The Future of German Maglev Technology
Is the German magnetic levitation technology a ghost train, a monster of Loch Ness? Often cited in the press, but never realizing? In Germany, some transportation players see the Maglev technology as a transport system without a future. Invented by German engineers more than 40 years ago, so far only of a short Maglev project in Shanghai has been materialized. For German minister of transportation Ramsauer, it’s about time that the German industry takes action and brings the Maglev technology to life.
After construction costs nearly doubled from €1.8 billion to €3.4 billion, plans to build a Maglev train from the center of Munich to the airport were canceled in 2007, and so was the Maglev project to bring travelers from Berlin to Hamburg. The 800 kilometers route to transport pilgrims through the Saudi Arabian desert, from Tehran to the holy Islamic city Mashhad will also probably never be constructed. In China, the Maglev project that would have connected Hangzhou and Shanghai was canceled due to the construction of a concurrent express route. Only the railway plan for the Maglev route between Hongqiao airport and Shanghai’s Pudong remains in the pipeline.
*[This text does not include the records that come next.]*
Lemma serialized_committed (c : CandidateBlock Tx) sol h b1 b3 :
  representable c -> validate_solution c sol = Ok h ->
  serialize_block_transactions (id_bytes (header_id h)) (cb_version c) (cb_transactions c) = Ok b1 ->
  serialize_extension (id_bytes (header_id h)) (cb_extension c) = Ok b3 ->
  committed BLOCK_TRANSACTIONS_TYPE_ID b1 h /\
  committed AD_PROOFS_TYPE_ID (serialize_ad_proofs (id_bytes (header_id h)) (ad_proof_bytes c)) h /\
  committed EXTENSION_TYPE_ID b3 h.
Proof.
  intros [Hv Ht Hp Hf] (bytes & _ & _ & _ & _ & Hne & Hr1 & Hr2 & Hr3)%solution_inv E1 E3.
  unfold committed, payload_digest, section_root. cbn [Z.eqb]. rewrite Hr1, Hr2, Hr3. split_and!.
  - unfold serialize_block_transactions in E1. destruct (serialize_txs 0 (cb_transactions c)) as [body|] eqn:Eb; [|done].
    injection E1 as <-. eexists. split; [done|]. cbn. unfold transactions_digest.
    rewrite get_put_u32 by apply as_u32_range. cbn [ok_or result_bind].
    assert (add_u32 BLOCK_VERSION_SENTINEL (cb_version c) = BLOCK_VERSION_SENTINEL + cb_version c) as ->.
    { unfold add_u32. apply as_u32_small. unfold BLOCK_VERSION_SENTINEL. int_unfold. lia. }
    destruct (Z.ltb_spec BLOCK_VERSION_SENTINEL (BLOCK_VERSION_SENTINEL + cb_version c)); [|lia].
    rewrite Z.add_simpl_l. destruct (Z.ltb_spec U8_MAX (cb_version c)); [lia|].
    rewrite get_put_u32 by apply as_u32_range. cbn [ok_or result_bind].
    rewrite as_u32_small by (unfold zlen in *; int_unfold; lia). unfold zlen.
    destruct (Z.eqb_spec (Z.of_nat (length (cb_transactions c))) 0) as [E0|_].
    { destruct (cb_transactions c); [done|cbn in E0; lia]. }
    rewrite Nat2Z.id, (txs_body_parses _ _ 0 _ Eb). cbn [result_bind]. unfold transactions_root.
    by rewrite id_from_root by apply root_bytes.
  - eexists. split; [done|]. cbn. unfold proofs_digest. rewrite get_put_u32 by apply as_u32_range. cbn [ok_or result_bind].
    rewrite as_u32_small by (unfold zlen in *; int_unfold; lia). unfold zlen. rewrite Nat2Z.id.
    rewrite <- (app_nil_r (ad_proof_bytes c)) at 2. rewrite read_exact_app. cbn [ok_or result_bind].
    unfold ad_proofs_digest. by rewrite id_from_root by apply digest_bytes.
  - unfold serialize_extension in E3. destruct (serialize_fields 0 (cb_extension c)) as [body|] eqn:Eb; [|done].
    injection E3 as <-. eexists. split; [done|]. cbn. rewrite (fields_body_parses _ _ _ Eb).
    rewrite as_u32_small by (unfold zlen in *; int_unfold; lia). rewrite put_widths by (unfold zlen in *; int_unfold; lia).
    rewrite (extension_digest_encoded _ Hf : extension_digest (put_u16 (zlen _) ++ _) = _).
    unfold section_extension_root. by rewrite id_from_root by apply root_bytes.
Qed.

Lemma match_solution_inv (cs : list (CandidateBlock Tx)) sol last_err h c :
  match_solution cs sol last_err = Ok (h, c) -> c ∈ cs /\ validate_solution c sol = Ok h.
Proof.
  revert last_err. induction cs as [|c' cs IH]; intros last_err E; [done|]. cbn [match_solution] in E.
  destruct (validate_solution c' sol) as [h'|e] eqn:Ev; [injection E as -> ->; by split; [left|]|].
  destruct (IH _ E). split; [by right|done].
Qed.

(** The candidates the generator holds. *)
Definition holds (g : CandidateGenerator (Tx := Tx)) (c : CandidateBlock Tx) : Prop :=
  cached_block g = Some c \/ previous_block g = Some c.

Lemma solved_block_inv nonce tip_id g h sol b1 b2 b3 :
  solved_block nonce tip_id g = Ok (h, sol, (b1, b2, b3)) ->
  exists c nonce', nonce = Some nonce' /\ length nonce' = 8%nat /\ sol = mk_solution (mc_miner_pk (gen_config g)) nonce' /\
    holds g c /\ tip_id = Some (header_id (cb_parent c)) /\ validate_solution c sol = Ok h /\
    serialize_block_transactions (id_bytes (header_id h)) (cb_version c) (cb_transactions c) = Ok b1 /\
    b2 = serialize_ad_proofs (id_bytes (header_id h)) (ad_proof_bytes c) /\
    serialize_extension (id_bytes (header_id h)) (cb_extension c) = Ok b3.
Proof.
  unfold solved_block. destruct nonce as [nonce|]; [|done]. cbn [ok_or result_bind].
  destruct (Nat.eqb_spec (length nonce) 8) as [Hl|]; [|done]. cbn [negb].
  destruct (live_candidates tip_id g) as [cs stale] eqn:Ec.
  assert (forall c, c ∈ cs -> holds g c /\ tip_id = Some (header_id (cb_parent c))) as Hcs.
  { unfold live_candidates in Ec. injection Ec as <- _. intros c [Ht Hc]%list_elem_of_filter. split; [|done].
    unfold holds. destruct (cached_block g), (previous_block g); set_solver. }
  destruct cs as [|c0 cs]; [by destruct stale|].
  destruct (match_solution (c0 :: cs) _ None) as [[h' c]|[[]|]] eqn:Em; try done.
  apply match_solution_inv in Em as [Hin Hv]. destruct (Hcs c Hin) as [Hh Ht].
  destruct (serialize_block_transactions _ _ _) as [x1|] eqn:E1; [|done].
  destruct (serialize_extension _ _) as [x3|] eqn:E3; [|done]. intros [= <- <- <- <- <-].
  exists c, nonce. by split_and!.
Qed.

Lemma submit_inv h sol b1 b2 b3 (n n' : MiningNode (Tx := Tx)) u :
  submit h sol b1 b2 b3 n = (Ok u, n') ->
  (forall t id, (t, id) ∈ section_ids h -> exists body,
      (t, body) ∈ [(BLOCK_TRANSACTIONS_TYPE_ID, b1); (AD_PROOFS_TYPE_ID, b2); (EXTENSION_TYPE_ID, b3)] /\
      Store.get t id (modifiers n') = Some body) /\
  exists bytes, serialize_header h sol = Some bytes /\
    modifier_queue n' = modifier_queue n ++ [mk_item HEADER_TYPE_ID (id_bytes (header_id h)) bytes None].
Proof.
  unfold submit. destruct (serialize_header h sol) as [bytes|]; [|done].
  pose proof (Store.put_batch_correct (section_entries h b1 b2 b3) (modifiers n)) as Hp.
  destruct (Store.put_batch _ _) as [[[]|] s]; [|done]. destruct Hp as (_ & Hget & _).
  destruct (try_send MODIFIER_QUEUE _ _) as [q|] eqn:Eq; [|done]. intros [= _ <-]. split; cycle 1.
  { unfold try_send in Eq. case_match; [|done]. injection Eq as <-. by exists bytes. }
  intros t id Hin. cbn [modifiers]. rewrite Hget. unfold section_entries, Store.latest, Store.data_of, section_ids in *. cbn [omap list_omap Store.e_type Store.e_id Store.e_data default snd fmap option_fmap option_map lookup list_lookup] in *.
  apply elem_of_cons in Hin as [E|[E|[E|[]%not_elem_of_nil]%elem_of_cons]%elem_of_cons]; injection E as -> ->.
  - exists b1. split; [set_solver|]. rewrite bool_decide_true by done.
    rewrite !bool_decide_false by (intros [? _]; done). done.
  - exists b2. split; [set_solver|]. cbn. repeat case_bool_decide; naive_solver.
  - exists b3. split; [set_solver|]. cbn. repeat case_bool_decide; naive_solver.
Qed.

(** C40: What an accepted solution puts into the node is a block any peer could have sent. If
    a request is accepted, it found a candidate on the tip whose header, under the
    configured key and the request's nonce, has the work the header asks for; the
    header's id is the hash of its bytes with that solution; the pipeline is handed the
    header, and the store holds, under each of the header's section ids, a body that
    passes the check made on delivered sections. *)
Theorem accepted_solution_stored nonce tip_id (n n' : MiningNode (Tx := Tx)) :
  (forall c, holds (generator n) c -> representable c) ->
  post_mining_solution nonce tip_id n = (Accepted, n') ->
  exists c sol (h : BlockHeader) bytes,
    holds (generator n) c /\ tip_id = Some (parent_id h) /\ sol_miner_pk sol = mc_miner_pk (gen_config (generator n)) /\
    nonce = Some (sol_nonce sol) /\ check_pow h sol = Ok true /\
    (exists unnamed, serialize_header (with_id h 0) sol = Some unnamed /\ header_id h = from_be (blake2b256 unnamed)) /\
    serialize_header h sol = Some bytes /\
    modifier_queue n' = modifier_queue n ++ [mk_item HEADER_TYPE_ID (id_bytes (header_id h)) bytes None] /\
    forall t id, (t, id) ∈ section_ids h ->
      exists body, Store.get t id (modifiers n') = Some body /\ committed t body h.
Proof.
  intros Hrep. unfold post_mining_solution. destruct (solved_pending (generator n)); [done|].
  destruct (solved_block nonce tip_id (generator n)) as [[[h sol] [[b1 b2] b3]]|r] eqn:Es; cycle 1.
  { intros [= -> _]. by apply solved_block_rejects in Es. }
  apply solved_block_inv in Es as (c & nonce' & -> & Hl & -> & Hc & -> & Hv & E1 & -> & E3).
  destruct (try_mark_solved _ _ _) as [[|] g]; [|done]. destruct (has_submitter n); [|done].
  destruct (submit _ _ _ _ _ _) as [[u|e] n1] eqn:Esub; [|done]. intros [= <-].
  apply submit_inv in Esub as (Hstored & bytes & Hb & Hq).
  destruct (solution_inv _ _ _ Hv) as (raw & Hraw & Hid & Hpow & Hpar & _).
  destruct (serialized_committed c _ h b1 b3 (Hrep c Hc) Hv E1 E3) as (Hc1 & Hc2 & Hc3).
  exists c, (mk_solution (mc_miner_pk (gen_config (generator n))) nonce'), h, bytes. rewrite Hpar. split_and!; try done; [by exists raw|].
  intros t id Hin. destruct (Hstored t id Hin) as (body & Hbody & Hget). exists body. split; [done|].
  apply elem_of_cons in Hbody as [E|[E|[E|[]%not_elem_of_nil]%elem_of_cons]%elem_of_cons]; by injection E as -> ->.
Qed.

End Submitted.

(** ** Announcements *)

Section Announcing.
Implicit Types events : list BlockAnnouncement.

(** The announcer after a run of events. *)
Definition announcer_after (events : list BlockAnnouncement) (m : Announcer) : Announcer :=
  foldl (fun m e => (announce e m).2) m events.

Fixpoint mined_in (events : list BlockAnnouncement) : nat :=
  match events with
  | [] => 0
  | Mined _ :: events => S (mined_in events)
  | Applied _ :: events => mined_in events
  end.
(* ===== verification/MiningExample.v ===== *)
(** * A mined block

    An instance of everything the miner and the validator use: transactions and boxes
    that are numbers, with an emission transaction that spends box 5, a transaction of the
    mempool that spends its output and pays a fee, and the fee transaction; a prover that
    knows the block of the three. The candidate is generated, solved, submitted and
    applied, and the theorems on mining are applied to it. *)

From S2P Require Import Prelude Bytes Vlq Frame ChainConfig VotingCodec Voting Header Pow Sections AvlTree StateStorage StateStorageInv StateReader.
From S2P Require Import BlockSections StateChanges Validators ValidatorsInv ValidatorsExample Store ChainStore Pipeline Mining MiningInv MiningTask.
Import Vlq ChainConfig VotingCodec Voting Pow Sections Avl State Reader BlockSections StateChanges Validation ValidationInv.
Import Mining MiningInv MiningTask StateInv.Examples BlockSections.Examples.

Module MiningExample.

(** ** Transactions *)

(** As [ex_sections], with a root that is a digest for any number of leaves. *)
#[local] Instance mx_sections : SectionIO Z := {
  blake2b256 l := toy_blake l;
  merkle_root ls := replicate 31 0 ++ [Z.of_nat (length ls) mod 256];
  tx_parse l := match l with x :: r => Some (x, r) | [] => None end;
  tx_id x := [x];
  tx_proofs x := [];
}.

#[local] Instance mx_printer_laws : TxPrinterLaws Z.
Proof. by intros tx bs r [= <-]. Qed.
German transportation minister Peter Ramsauer is still very enthusiastic about the high-speed Maglev trains, but German manufacturers ThyssenKrupp and Siemens seem to have lost interest in technology of the future. They prefer to focus on the conventional railroad business, which leaves minister Ramsauer furious and frustrated: “So far, the German government invested over 1.5 billion Euro (2.20 billion USD) in the testing and development of Maglev. Now it’s up to the industry to market this future-oriented technology”.
Hans Christoph Atzpodien, an executive manager at ThyssenKrupp confirmed at a Transrapid industry tender meeting in Brazil that the Maglev technology is currently “not a major interest” for the German industrial giant. Hans-Jörg Grundmann, head of the Siemens’ mobility division, explained that German’s largest engineering company “does not see any immediate, realistic marketing prospects at this time.” Such statements infuriate minister Ramsauer and he worries that if the industry doesn’t play along, Maglev technology would have the same fate as computers or MP3 players: they too were German-invented technology, while the profits were eventually made by other countries.